DIRECTIONS FOR THIS TASK.
Give again, word for word, every line in the entries below from the line with "Open Scope Z_scope." up to and including the line with "Definition Status_eqb (a", and no other line.

(Records from a dataset)
○ ○ ○ ○ ○

(** * Appointment management system: queue and slot policy, booking,
      status transitions

    A shallow embedding of
      - [utils/queueUtils.js]        (queue position, wait time, slot and
                                      working-hours checks, renumbering),
      - [models/Appointment.js]      (the appointment document and its
                                      pre-save hook),
      - [models/Organization.js]     (working hours, experts, the virtual
                                      [isCurrentlyOpen]),
      - [controllers/appointmentController.js]
                                     (bookAppointment, updateAppointmentStatus,
                                      cancelAppointment, getUserAppointments,
                                      getOrganizationAppointments,
                                      getAppointmentById),
      - [controllers/organizationController.js]
                                     (getOrganizationAnalytics).

    Conventions of the embedding.
      - A JavaScript [Date] is its number of milliseconds since the epoch
        (a [Z]), or [InvalidDate].  The host's time zone is a fixed offset
        from UTC, the section variable [utcOffset] (milliseconds east).
      - The document store is the list of its documents in insertion order.
        Every access to the store may fail: the world carries a schedule
        [faults] with one entry per access still to come ([true] = this
        access rejects).  [await] plus [try]/[catch] becomes a state and
        exception monad in which the world survives a throw, so a partly
        executed handler leaves its partial writes behind, as in the source.
      - Request fields are strings; an absent field and the empty string are
        both falsy and are both the empty string here.
      - Console output is not part of the state.
      - Requests are handled one after the other: a handler runs from its
        first to its last access without another request in between.
      - A sort of the store's answer keeps the documents that its keys rank
        equal in store order; the properties of the listings are stated so
        that they do not depend on it. *)

From Stdlib Require Import ZArith List String Ascii Bool Lia Permutation Sorted.
From Stdlib Require OrdersEx RelationClasses.
Import ListNotations.
Open Scope string_scope.
Open Scope Z_scope.

(* ================================================================== *)
(** ** Data model *)

Definition ObjectId := nat.

(** [status] of models/Appointment.js: the four values of the schema enum. *)
Inductive Status := pending | in_progress | completed | cancelled.

Definition Status_eqb (a b : Status) : bool :=
  match a, b with
  | pending, pending | in_progress, in_progress
  | completed, completed | cancelled, cancelled => true
  | _, _ => false
  end.

(** The enum validator of the schema, applied to a string assigned to
    [status] before the document is written. *)
Definition castStatus (s : string) : option Status :=
  if String.eqb s "pending" then Some pending
  else if String.eqb s "in-progress" then Some in_progress
  else if String.eqb s "completed" then Some completed
  else if String.eqb s "cancelled" then Some cancelled
  else None.

(** models/Appointment.js, [appointmentSchema]. *)
Record Appointment := mkAppointment {
  _id : ObjectId;
  userId : ObjectId;
  organizationId : ObjectId;
  expertName : string;
  serviceName : string;
  appointmentDate : Z;
  appointmentTime : string;
  status : Status;
  queuePosition : Z;
  estimatedWaitTime : Z;
  notes : string;
  createdAt : Z;
  updatedAt : Z
}.

(** models/Organization.js, the entries of [workingHours] and [experts]. *)
Record WorkingHours := mkWorkingHours {
  day : string;
  startTime : string;
  endTime : string;
  isOpen : bool
}.

Record Expert := mkExpert {
  name : string;
  specialization : string;
  available : bool
}.

(** models/Organization.js, the fields the booking logic reads. *)
Record Organization := mkOrganization {
  org_id : ObjectId;
  org_userId : ObjectId;
  organizationName : string;
  workingHours : list WorkingHours;
  experts : list Expert;
  appointmentDuration : Z
}.

(** A JavaScript [Date] value. *)
Inductive JsDate := InvalidDate | ValidDate (t : Z).

(** A JavaScript number as the time arithmetic meets it: an integer or NaN. *)
Inductive JsNum := NaN | Num (z : Z).

(** What a request may carry where an ObjectId is expected: nothing (falsy),
    a value that does not cast to an ObjectId, or an ObjectId. *)
Inductive ReqId := NoId | BadId | GoodId (n : ObjectId).

(** What a request may carry as [appointmentDate]: nothing (falsy), a value
    from which [new Date] builds an Invalid Date, or a value denoting an
    instant. *)
Inductive ReqDate := NoDate | BadDate | DateAt (t : Z).

Inductive Error := StoreError | CastError | ValidationError | TypeError.

Inductive Result (A : Type) :=
| Ok (a : A)
| Throw (e : Error).
Arguments Ok {A} a.
Arguments Throw {A} e.

(** The world a handler runs in. *)
Record World := mkWorld {
  appointments : list Appointment;
  organizations : list Organization;
  clock : Z;
  faults : list bool
}.

(** What [res.status(code).json({success, message, data})] sends. *)
Record Response := mkResponse {
  code : Z;
  success : bool;
  message : string;
  data : option Appointment
}.

(** [req.body] and [req.user.id] of POST /api/appointments. *)
Record BookRequest := mkBookRequest {
  req_user : ObjectId;
  req_organizationId : ReqId;
  req_expertName : string;
  req_serviceName : string;
  req_appointmentDate : ReqDate;
  req_appointmentTime : string;
  req_notes : string
}.

(* ================================================================== *)
(** ** Field updates *)

Definition set_queuePosition (a : Appointment) (q : Z) : Appointment :=
  mkAppointment (_id a) (userId a) (organizationId a) (expertName a)
    (serviceName a) (appointmentDate a) (appointmentTime a) (status a)
    q (estimatedWaitTime a) (notes a) (createdAt a) (updatedAt a).

Definition set_status (a : Appointment) (s : Status) : Appointment :=
  mkAppointment (_id a) (userId a) (organizationId a) (expertName a)
    (serviceName a) (appointmentDate a) (appointmentTime a) s
    (queuePosition a) (estimatedWaitTime a) (notes a) (createdAt a)
    (updatedAt a).

Definition set_updatedAt (a : Appointment) (t : Z) : Appointment :=
  mkAppointment (_id a) (userId a) (organizationId a) (expertName a)
    (serviceName a) (appointmentDate a) (appointmentTime a) (status a)
    (queuePosition a) (estimatedWaitTime a) (notes a) (createdAt a) t.

Definition set_appointments (w : World) (l : list Appointment) : World :=
  mkWorld l (organizations w) (clock w) (faults w).

Definition set_faults (w : World) (f : list bool) : World :=
  mkWorld (appointments w) (organizations w) (clock w) f.
(** * SRT to clean text: the transformer of [lambda/text-processor/lambda_function.py]

    A shallow embedding of [parse_srt_to_text], [clean_subtitle_text] and
    [add_paragraph_breaks], together with the part of Python's [str] and [re]
    libraries those functions call, and the properties of the transformer.

    A Python [str] is a sequence of Unicode code points: a character is
    modelled as its code point (an [N]) and a string as a list of
    characters.  [len] is [length]. *)

From Stdlib Require Import String Ascii.
From Stdlib Require Import List NArith ZArith Bool Arith Lia.
From Stdlib Require Import DecimalString.
Import ListNotations.

(** ** Characters and strings *)

Definition char := N.
Definition str := list char.

(** A string literal of the source, as the list of its code points. *)
Definition py (s : string) : str := map N_of_ascii (list_ascii_of_string s).

(** One character of the source, as its code point. *)
Definition ch (a : ascii) : char := N_of_ascii a.

Definition NL : char := 10%N.
Definition SP : char := 32%N.

(** [Py_UNICODE_ISSPACE]: the characters [str.strip], [str.split] and the
    regular-expression class [\s] treat as whitespace. *)
Definition isspace (c : char) : bool :=
  ((9 <=? c) && (c <=? 13) || (28 <=? c) && (c <=? 32)
   || (c =? 133) || (c =? 160) || (c =? 5760)
   || (8192 <=? c) && (c <=? 8202)
   || (c =? 8232) || (c =? 8233) || (c =? 8239) || (c =? 8287) || (c =? 12288))%N.

Definition is_ascii_digit (c : char) : bool := ((48 <=? c) && (c <=? 57))%N.

Definition is_char (a c : char) : bool := (c =? a)%N.
Definition not_char (a c : char) : bool := negb (c =? a)%N.

(** ** [str] methods *)

(** [s.lstrip()], [s.rstrip()] and [s.strip()]. *)
Fixpoint lstrip (s : str) : str :=
  match s with
  | c :: s' => if isspace c then lstrip s' else s
  | [] => []
  end.

Definition rstrip (s : str) : str := rev (lstrip (rev s)).

Definition strip (s : str) : str := rstrip (lstrip s).

(** [sep.join(parts)]. *)
Fixpoint join (sep : str) (parts : list str) : str :=
  match parts with
  | [] => []
  | [x] => x
  | x :: rest => x ++ sep ++ join sep rest
  end.

(** [s.split(sep)] for a one-character separator: the pieces between the
    separators, empty ones included; the empty string gives one empty piece. *)
Fixpoint split_on (sep : char) (s : str) : list str :=
  match s with
  | [] => [[]]
  | c :: s' =>
      if (c =? sep)%N then [] :: split_on sep s'
      else match split_on sep s' with
           | piece :: rest => (c :: piece) :: rest
           | [] => [[c]]
           end
  end.

(** [s.split()]: the maximal runs of non-whitespace characters. *)
Fixpoint split_ws (s : str) : list str :=
  match s with
  | [] => []
  | c :: s' =>
      if isspace c then split_ws s'
      else match s' with
           | [] => [[c]]
           | d :: _ =>
               if isspace d then [c] :: split_ws s'
               else match split_ws s' with
                    | w :: ws => (c :: w) :: ws
                    | [] => [[c]]
                    end
           end
  end.

(** [s.startswith(prefix)] and [s.endswith(suffix)]; [endswith_any] is
    [endswith] with a tuple of suffixes. *)
Fixpoint startswith (s prefix : str) {struct prefix} : bool :=
  match prefix, s with
  | [], _ => true
  | p :: prefix', c :: s' => (c =? p)%N && startswith s' prefix'
  | _ :: _, [] => false
  end.
(** Map presses and text changes leave [isAuthenticating] alone. *)
Lemma events_keep_busy authenticationContext es :
  forall w,
    existsb is_buttonPress es = false ->
    forallb keeps_busy (eventCalls authenticationContext es w) = true.
Proof.
  induction es as [|e es IH]; intros w Hnone.
  - rewrite eventCalls_nil. reflexivity.
  - simpl in Hnone. apply orb_false_elim in Hnone as [He Hes].
    rewrite eventCalls_cons, forallb_app, (IH _ Hes), andb_true_r.
    destruct e as [event|text|services]; [| |discriminate He].
    + rewrite (eventCalls_of_replay authenticationContext
                 [MapPressed event] w
                 [SetMarkerLocation (nativeEvent_coordinate event)] eq_refl).
      reflexivity.
    + rewrite (eventCalls_of_replay authenticationContext
                 [TextChanged text] w
                 [SetUsername text; SetErrorMessage None] eq_refl).
      reflexivity.
Qed.

Lemma perform_keeps_busy c w :
  keeps_busy c = true ->
  isAuthenticating (hooks (perform c w)) = isAuthenticating (hooks w).
Proof. destruct c; intro H; try discriminate H; reflexivity. Qed.

Lemma worlds_keep_busy cs :
  forall w,
    forallb keeps_busy cs = true ->
    isAuthenticating (hooks w) = true ->
    Forall (fun x => isAuthenticating (hooks x) = true) (worlds cs w) /\
    isAuthenticating (hooks (replay cs w)) = true.
Proof.
  induction cs as [|c cs IH]; intros w Hquiet Hbusy; simpl.
  - split; [constructor | exact Hbusy].
  - simpl in Hquiet. apply andb_prop in Hquiet as [Hc Hcs].
    assert (Hbusy' : isAuthenticating (hooks (perform c w)) = true)
      by (rewrite (perform_keeps_busy c w Hc); exact Hbusy).
    destruct (IH (perform c w) Hcs Hbusy') as [Hall Hlast].
    split; [constructor; assumption | exact Hlast].
Qed.

Lemma intermediate_snoc cs c :
  forall w, intermediate (cs ++ [c]) w = worlds cs w.
Proof.
  induction cs as [|a cs IH]; intro w.
  - reflexivity.
  - change (intermediate ((a :: cs) ++ [c]) w)
      with (match cs ++ [c] with
            | [] => []
            | _ :: _ => perform a w :: intermediate (cs ++ [c]) (perform a w)
            end).
    destruct (cs ++ [c]) eqn:Hsnoc.
    + destruct cs; discriminate Hsnoc.
    + rewrite IH. reflexivity.
Qed.

Lemma keeps_busy_counts cs :
  forallb keeps_busy cs = true ->
  count_calls is_busy_set cs = 0 /\ count_calls is_busy_reset cs = 0.
Proof.
  unfold count_calls. induction cs as [|c cs IH]; intro Hquiet.
  - split; reflexivity.
  - simpl in Hquiet. apply andb_prop in Hquiet as [Hc Hcs].
    destruct (IH Hcs) as [Hset Hreset].
    destruct c; try discriminate Hc; simpl; split; assumption.
Qed.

○ ○ ○ ○ ○

WRITTEN RESPONSE.
Open Scope Z_scope.

(* ================================================================== *)
(** ** Data model *)

Definition ObjectId := nat.

(** [status] of models/Appointment.js: the four values of the schema enum. *)
Inductive Status := pending | in_progress | completed | cancelled.

Definition Status_eqb (a b : Status) : bool :=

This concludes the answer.